Operated by the European Laboratory for Particle Physics, this facility is the largest experiment ever built on Earth. Within its 27-kilometer ring, conditions are mimicked a split second after the Big Bang, the explosion that created the universe 13.7 billion years ago. At that time there were no atoms, only their indivisible components: the elementary particles. To this day, there are many unanswered questions about what happened then, so that the elementary particles began to unite to form a luminous universe with stars, galaxies and habitable planets, instead of being completely annihilated in the struggle between matter and antimatter.

The large physics machine has been standing still since 2019, and the start-up process began in 2021, which culminates today with the observation of the first proton collisions at maximum power. The LHC will begin collecting scientific data on these particles at a record energy of 13.6 teraelectronvolts. This third set of experiments will begin after 4:30 p.m. Peninsula Time and will run continuously for nearly four years. The number of collisions, decays, and other subatomic interactions will be 20 times greater than during the first, which culminated in the discovery of the Higgs boson just 10 years ago.

One of the main goals of the LHC in this new phase will be to generate millions of Higgs bosons. Without this particle, the universe as we know it could not exist, since it gives up its mass to the other elementary particles when it interacts with them. The Standard Model theory, formulated in the 1970’s, provides the exact value of each of these interactions. Any discrepancy between theory and what is observed at the LHC may reveal previously unknown mechanisms, forces or particles of nature. “We need to take the most accurate X-ray image of the Higgs boson ever made to confirm that it behaves as we expect,” summarizes Mario Martínez, a physicist at Atlas, one of the LHC’s large detectors.

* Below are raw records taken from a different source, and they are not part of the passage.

Lemma cost_post_to_threads u f caption :
  within wt
    (ct + cl + cc
     + (20 * (cp + cs) + 2 * cs + (cs * 5 + 3 * (cu + cs * 5))))
    (post_to_threads w u f caption).
Proof.
  set (rest := 20 * (cp + cs) + 2 * cs + (cs * 5 + 3 * (cu + cs * 5))).
  unfold post_to_threads.
  spend ct (cl + cc + rest).
  { eapply within_le; [apply within_emit | apply link_cost]. }
  spend 0 (cl + cc + rest); [apply within_lift|].
  spend cl (cc + rest); [apply cost_list_dropbox_files|].
  spend 0 (cc + rest); [apply cost_send_message|].
  destruct (truthy a0).
  - destruct (endswith_any _ _).
    + spend cc rest.
      { eapply within_le; [apply within_emit | apply create_cost]. }
      spend 0 rest; [apply within_lift|].
      destruct (negb (status_code a4 =? 200)%Z).
      * spend 0 0; [apply cost_send_message | apply within_ret].
      * spend 0 rest; [apply within_lift|].
        spend 0 rest; [apply within_lift|].
        destruct (negb (truthy a6)); [|apply cost_poll_then_publish].
        spend 0 0; [apply cost_send_message | apply within_ret].
    + spend cc rest.
      { eapply within_le; [apply within_emit | apply create_cost]. }
      spend 0 rest; [apply within_lift|].
      destruct (negb (status_code a4 =? 200)%Z).
      * spend 0 0; [apply cost_send_message | apply within_ret].
      * spend 0 rest; [apply within_lift|].
        spend 0 rest; [apply within_lift|].
        destruct (negb (truthy a6)); [|apply cost_poll_then_publish].
        spend 0 0; [apply cost_send_message | apply within_ret].
  - spend cc 0.
    { eapply within_le; [apply within_emit | apply create_cost]. }
    spend 0 0; [apply within_lift|].
    destruct (status_code a4 =? 200)%Z;
      (spend 0 0; [apply cost_send_message | apply within_ret]).
Qed.
(** * Model evaluation pipeline ([src/models/model_evaluation.py])

    A shallow embedding of the evaluation stage: loading the parameters, the
    pickled classifier and the test table, computing the four metrics,
    recording them in a dvclive session, writing [reports/metrics.json], and
    the top-level [main] that swallows every failure.

    Python code that threads files, log handlers and the tracking session
    through every call is written in a state-and-exception monad [M] over a
    [world]; [try ... except C: ...] is [try_except] with a list of handlers
    tried in source order. *)

From Stdlib Require Import QArith DecimalString.
From stdpp Require Import gmap strings list.

Local Open Scope string_scope.
Local Open Scope list_scope.

(** ** Characters that cannot be typed inside a literal *)

Definition nl : string := String (Ascii.ascii_of_nat 10) EmptyString.
Definition dquote : string := String (Ascii.ascii_of_nat 34) EmptyString.

(** [str(n)] for a non-negative integer. *)
Definition str_nat (n : nat) : string := NilZero.string_of_uint (Nat.to_uint n).

(** Python's [needle in haystack] on strings. *)
Fixpoint contains (needle haystack : string) : bool :=
  String.prefix needle haystack ||
  match haystack with
  | EmptyString => false
  | String _ rest => contains needle rest
  end.

(** [repr(s)] of a [str]: single quotes, or double quotes when [s] has a
    single quote and no double quote; backslash, the enclosing quote and
    control characters are escaped. Bytes above 127 stand for printable
    text and are kept. *)
Definition hex_digit (n : nat) : string :=
  String.substring n 1 "0123456789abcdef".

In search of a “new physics”

Last April, a US experiment announced one of the biggest anomalies on record: the mass of the W boson is not what theory predicts. Last year, the LHC itself and another experiment in the USA also observed discrepancies in the behavior of the muon, another elementary particle. The LHC will likely be able to more accurately measure the properties of these particles and provide a definitive verdict on the existence of “new physics”. If so, it would be a much more important discovery than that of the Higgs boson, as it could explain what 95% of the universe is made of, made up of dark matter and dark energy totally unknown to us humans.

The theory, which describes the behavior of conventional matter, involves 17 types of elementary particles that appeared shortly after the Big Bang in three consecutive generations, each with more mass than the previous one. The increase in energy at the LHC from 13 teraelectronvolts to currently 13.6 teraelectronvolts will make it possible for the first time to study the decay of the Higgs into second-generation particles such as muons. “The mass differences between the different generations of elementary particles are enormous and we don’t know why,” explains Alberto Casas, a researcher at the Institute for Theoretical Physics in Madrid. “There are very strong reasons to believe that there is new physics and a theory superior to the current one to explain it. For the first time, the LHC will be able to look for it in uncharted energy levels,” he adds.

Casas is an expert on the problem of dark matter, which makes up 27% of the cosmos. Although invisible, physicists are convinced of its existence through indirect observations, such as the gravitational pull it exerts on stars and galaxies. So far, no experiment has been able to prove it directly. “Physicists know very well what dark matter is not, but we have no idea what it is. Of all the experiments trying to study it, the LHC is the only one that could produce dark matter particles,” emphasizes Casas.

The great advantage of the LHC is its ability to accumulate a large number of collisions between protons and their decay into elementary particles and to obtain results about their masses with high statistical reliability. In this “intermediate phase”, which starts today, the main task will be to carry out high-precision measurements of the Higgs and the rest of the particles, explains Alberto Ruiz of the Physics Institute of Cantabria. “Once this phase is complete, the LHC will stop improving its detectors and continue to increase the number of collisions it generates,” he says. In 2029 the accelerator will be working again and the amount of data collected to date will increase tenfold. From now until then, the possibility of discovering “new physics” is open, concludes Ruiz.